SUMMARY OF THE INVENTION
[0008] The present invention relates, in one embodiment, to a
method for endowing an integrated passive device array structure
with a programmable value during manufacturing. The method includes
forming a substantially conductive first layer and forming a
plurality of passive device array elements of the integrated
passive device array structure above the substantially conductive
first layer. The method further includes forming an insulating
layer above the plurality of passive device array elements. There
is further included selectively forming vias in the insulating
layer. The vias facilitate electrical connections between selected
ones of the plurality of passive device array elements with a
substantially conductive second layer subsequently deposited above
the insulating layer.
[0009] In another embodiment, the invention relates to a method for
forming an integrated passive device array structure having a
programmable value. The method includes forming a substantially
conductive first layer, and electrically coupling the substantially
conductive first layer with a plurality of passive device array
elements of the integrated passive device array structure. The
plurality of passive device array elements is disposed above the
substantially conductive first layer. There is also included
electrically coupling selected ones of the plurality of passive
device array elements with a substantially conductive second layer
to form the integrated passive device array structure.
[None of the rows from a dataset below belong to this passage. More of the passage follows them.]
Definition updateValues (s : Popover) (next : list T) : Popover * list editor_effect :=
  if ff_onValueChange field then (s, [OnValueChange next]) else (set_values s next, [OnChange next]).

(** [updateValues(next)], then [handleClose] unless several values may be chosen. *)
Definition commit (s : Popover) (next : list T) : Popover * list editor_effect :=
  let '(s1, fx) := updateValues s next in (if isMultiSelect s then s1 else set_popover_open s1 false, fx).

(** A click on the option at [index]: the selected ones come first. *)
Definition onCheckedChange (s : Popover) (index : Z) : Popover * list editor_effect :=
  match js_at (allFilteredOptions s) index with
  | None => (s, [])
  | Some o =>
      if index <? js_length (selectedOptions s)
      then commit s (without (effectiveValues s) (fo_value o))
      else let next := if isMultiSelect s then effectiveValues s ++ [fo_value o] else [fo_value o] in
           if isMultiSelect s && over_max next then (s, []) else commit s next
  end.

Definition popover_onKeyDown (s : Popover) (key : string) : Popover * list editor_effect :=
  let n := js_length (allFilteredOptions s) in
  let h := po_highlighted s in
  if key === "ArrowDown" then (set_option s (next_down n h), [Dom PreventDefault; Dom StopPropagation])
  else if key === "ArrowUp" then (set_option s (next_up n h), [Dom PreventDefault; Dom StopPropagation])
  else if key === "ArrowLeft" then (set_popover_open s false, [Dom PreventDefault; Dom StopPropagation])
  else if (key === "Enter") && (0 <=? h) then
    match js_at (allFilteredOptions s) h with
    | None => (s, [Dom PreventDefault; Dom StopPropagation])
    | Some o =>
        let isSelected := includes (effectiveValues s) (fo_value o) in
        let next := if isSelected then without (effectiveValues s) (fo_value o)
                    else if isMultiSelect s then effectiveValues s ++ [fo_value o] else [fo_value o] in
        if negb isSelected && isMultiSelect s && over_max next then (s, [Dom PreventDefault])
        else let '(s1, fx) := commit s next in (s1, Dom PreventDefault :: fx ++ [Dom StopPropagation])
    end
  else (s, [Dom StopPropagation]).
(* ===== verification/FilterLabels.v ===== *)
(** * The labels of the filter builder

    Models the configuration of [web/components/filters.tsx]: [FilterI18nConfig] with its
    defaults, how [Filters] merges what a caller overrides, the context with its size
    and variants, and the operator lists made from the labels. [Filters] and [FilterEditors]
    work on the default labels; this file shows that other labels change nothing but the text. *)
From stdpp Require Import base list strings.
From Stdlib Require Import ZArith Lia Ascii.
From S2P Require Import Prelude JsString View Ui Filters FilterEditors.
#[local] Open Scope string_scope.
#[local] Open Scope list_scope.
#[local] Open Scope Z_scope.

(** An object of texts. A spread writes the keys of the second over those of the first. *)
Definition Labels := list (string * string).
Definition spread (base over : Labels) : Labels := over ++ base.
Definition label (l : Labels) (key : string) : option string := snd <$> List.find (λ e, e.1 === key) l.

Section Labels.
Context `{Locale}.

Record FilterI18nConfig := mkI18n {
  i18n_texts : Labels; i18n_operators : Labels; i18n_placeholders : Labels;
  enterField : string → string; searchField : string → string;
  i18n_formatOperator : string → string; i18n_validation : Labels }.

Definition DEFAULT_I18N : FilterI18nConfig := mkI18n
  [("addFilter", "Filter"); ("searchFields", "Filter..."); ("noFieldsFound", "No filters found.");
   ("noResultsFound", "No results found."); ("select", "Select..."); ("true", "True"); ("false", "False");
   ("min", "Min"); ("max", "Max"); ("to", "to"); ("typeAndPressEnter", "Type and press Enter to add tag");
   ("selected", "selected"); ("selectedCount", "selected"); ("percent", "%"); ("defaultCurrency", "$");
   ("defaultColor", "#000000"); ("addFilterTitle", "Add filter")]
  [("is", "is"); ("isNot", "is not"); ("isAnyOf", "is any of"); ("isNotAnyOf", "is not any of");
   ("includesAll", "includes all"); ("excludesAll", "excludes all"); ("before", "before"); ("after", "after");
   ("between", "between"); ("notBetween", "not between"); ("contains", "contains"); ("notContains", "does not contain");
   ("startsWith", "starts with"); ("endsWith", "ends with"); ("isExactly", "is exactly"); ("equals", "equals");
   ("notEquals", "not equals"); ("greaterThan", "greater than"); ("lessThan", "less than"); ("overlaps", "overlaps");
   ("includes", "includes"); ("excludes", "excludes"); ("includesAllOf", "includes all of");
   ("includesAnyOf", "includes any of"); ("empty", "is empty"); ("notEmpty", "is not empty")]
  [("selectField", "Select..."); ("enterKey", "Enter key..."); ("enterValue", "Enter value...")]
  (λ fieldType, "Enter " +:+ fieldType +:+ "...")
  (λ fieldName, "Search " +:+ toLowerCase fieldName +:+ "...")
  (replace_all "_"%char " "%char)
  [("invalidEmail", "Invalid email format"); ("invalidUrl", "Invalid URL format"); ("invalidTel", "Invalid phone format");
   ("invalid", "Invalid input format")].

(** What a caller may give: any part of it. *)
Record PartialI18n := mkPartial {
  over_texts : Labels; over_operators : Labels; over_placeholders : Labels;
  over_enterField : option (string → string); over_searchField : option (string → string);
  over_formatOperator : option (string → string); over_validation : Labels }.
Definition no_override : PartialI18n := mkPartial [] [] [] None None None [].

Definition mergedI18n (i18n : PartialI18n) : FilterI18nConfig :=
  mkI18n (spread (i18n_texts DEFAULT_I18N) (over_texts i18n))
    (spread (i18n_operators DEFAULT_I18N) (over_operators i18n))
    (spread (i18n_placeholders DEFAULT_I18N) (over_placeholders i18n))
    (over_enterField i18n ?? enterField DEFAULT_I18N) (over_searchField i18n ?? searchField DEFAULT_I18N)
    (over_formatOperator i18n ?? i18n_formatOperator DEFAULT_I18N)
    (spread (i18n_validation DEFAULT_I18N) (over_validation i18n)).

(** [FilterContext] and its default value. *)
Record FilterContextValue := mkFilterContext {
  fc_variant : string; fc_size : string; fc_radius : string; fc_i18n : FilterI18nConfig; fc_className : option string;
  fc_showSearchInput : option bool; fc_allowMultiple : option bool }.
Definition FilterContext : FilterContextValue :=
  mkFilterContext "default" "default" "default" DEFAULT_I18N None (Some true) (Some true).

Definition filtersContainerVariants : Variants :=
  [("variant", ["solid"; "default"], "default"); ("size", ["sm"; "default"; "lg"], "default")].
Definition filterControlHeight (size : string) : option string :=
  label [("sm", "h-6!"); ("default", "h-7!"); ("lg", "h-8!")] size.

(** A label that is missing renders as nothing. *)
Definition operator_label (i18n : FilterI18nConfig) (key : string) : string := label (i18n_operators i18n) key ?? "".

Definition createOperatorsFromI18n (i18n : FilterI18nConfig) : list (string * list FilterOperator) :=
  let op value key := mkOperator value (operator_label i18n key) in
  [("select", [op "is" "is"; op "is_not" "isNot"; op "empty" "empty"; op "not_empty" "notEmpty"]);
   ("multiselect", [op "is_any_of" "isAnyOf"; op "is_not_any_of" "isNotAnyOf"; op "includes_all" "includesAll";
                    op "excludes_all" "excludesAll"; op "empty" "empty"; op "not_empty" "notEmpty"]);
   ("text", [op "contains" "contains"; op "not_contains" "notContains"; op "starts_with" "startsWith";
             op "ends_with" "endsWith"; op "is" "isExactly"; op "empty" "empty"; op "not_empty" "notEmpty"]);
   ("custom", [op "is" "is"; op "after" "after"; op "between" "between"; op "empty" "empty"; op "not_empty" "notEmpty"])].

Definition DEFAULT_OPERATORS := createOperatorsFromI18n DEFAULT_I18N.

Definition type_name (t : field_type) : string :=
  match t with
  | SelectType => "select" | MultiselectType => "multiselect" | TextType => "text" | CustomType => "custom"
  | SeparatorType => "separator"
  end.
Definition operators_of (ops : list (string * list FilterOperator)) (name : string) : option (list FilterOperator) :=
  snd <$> List.find (λ e, e.1 === name) ops.

(** [getOperatorsForField(field, values, i18n)]. *)
Definition operators_in {T} (i18n : FilterI18nConfig) (f : FilterFieldConfig (T := T)) (values : list T) : list FilterOperator :=
  match ff_operators f with
  | Some ops => ops
  | None =>
      let operators := createOperatorsFromI18n i18n in
      let type := ff_type f ?? SelectType in
      let type := if (type === SelectType) && (1 <? js_length values) then MultiselectType else type in
      if type === MultiselectType then operators_of operators "multiselect" ?? []
      else operators_of operators (type_name type) ?? (operators_of operators "select" ?? [])
  end.

(** The text of the operator a filter has. *)
Definition label_in {T} (i18n : FilterI18nConfig) (f : FilterFieldConfig (T := T)) (operator : string) (values : list T) : string :=
  match List.find (λ item, fop_value item === operator) (operators_in i18n f values) with
  | Some item => fop_label item
  | None => i18n_formatOperator i18n operator
  end.

(** ** Labels are only text *)

Lemma label_spread base over key :
  label (spread base over) key = match label over key with Some v => Some v | None => label base key end.
Proof. unfold label, spread. induction over as [|[k v] over IH]; [done|]. cbn. by destruct (k === key). Qed.

(** Every text a caller overrides is the caller's, every other one is the default, so no key
    ever is without a text; and without overrides it is the default configuration. *)
Theorem merged_labels (i18n : PartialI18n) key :
  label (i18n_texts (mergedI18n i18n)) key =
    match label (over_texts i18n) key with Some v => Some v | None => label (i18n_texts DEFAULT_I18N) key end ∧
  (In key (map fst (i18n_operators DEFAULT_I18N)) → is_Some (label (i18n_operators (mergedI18n i18n)) key)) ∧
  mergedI18n no_override = DEFAULT_I18N.
Proof.
  split_and!; [apply label_spread| |done].
  intros Hin. cbn [mergedI18n i18n_operators]. rewrite label_spread. destruct (label (over_operators i18n) key); [done|].
  apply in_map_iff in Hin as ([k v] & <- & Hin). unfold label.
  destruct (List.find _ _) as [e|] eqn:He; [done|]. apply (find_none _ _ He) in Hin. cbn in Hin.
  by apply bool_decide_eq_false in Hin.
Qed.

(** The builder's operators under the default labels are those of [Filters], and other
    labels offer the same operators in the same order. *)
Theorem labels_keep_operators {T} (i18n : FilterI18nConfig) (f : FilterFieldConfig (T := T)) (values : list T) operator :
  operators_in DEFAULT_I18N f values = getOperatorsForField f values ∧
  label_in DEFAULT_I18N f operator values = operatorLabel f operator values ∧
  map fop_value (operators_in i18n f values) = map fop_value (getOperatorsForField f values).
Proof.
  assert (Hd : operators_in DEFAULT_I18N f values = getOperatorsForField f values).
  { unfold operators_in, getOperatorsForField. destruct (ff_operators f); [done|].
    destruct (ff_type f ?? SelectType); [destruct (1 <? js_length values)|..]; reflexivity. }
  split_and!; [done|unfold label_in, operatorLabel; by rewrite Hd|].
  unfold operators_in, getOperatorsForField. destruct (ff_operators f); [done|].
  destruct (ff_type f ?? SelectType); [destruct (1 <? js_length values)|..]; reflexivity.
Qed.

End Labels.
The selected
ones of the plurality of passive device array elements represent a
subset of the plurality of passive device array elements.
[0010] In yet another embodiment, the invention relates to an
integrated programmable passive device array structure, which
includes a first node, and a plurality of passive device array
elements electrically coupled to the first node. The integrated
programmable passive device array structure further includes a
second node electrically coupled, in a selective manner, to
selected ones of the plurality of passive device array elements.
The selected ones of the plurality of passive device array elements
represent a subset of the plurality of passive device array
elements, wherein a value of the programmable passive device array
structure is substantially determined by an aggregate of values of
the selected ones of the plurality of passive device array
elements.
[0011] In another embodiment, the invention relates to a capacitor
array structure having multiple capacitor array elements. During
production, the individual capacitor array elements are selected
for inclusion into or exclusion out of the final capacitor
structure. An included capacitor array element contributes its
capacitance value to the capacitance value of the final capacitor
structure. In contrast, the capacitance value of an excluded
capacitor array element makes no contribution to the capacitance
value of the final capacitor structure.
[0012] In another embodiment, the capacitor array elements are
binary related. In accordance with this embodiment, a given array
element has twice the capacitance value of its smaller counterpart.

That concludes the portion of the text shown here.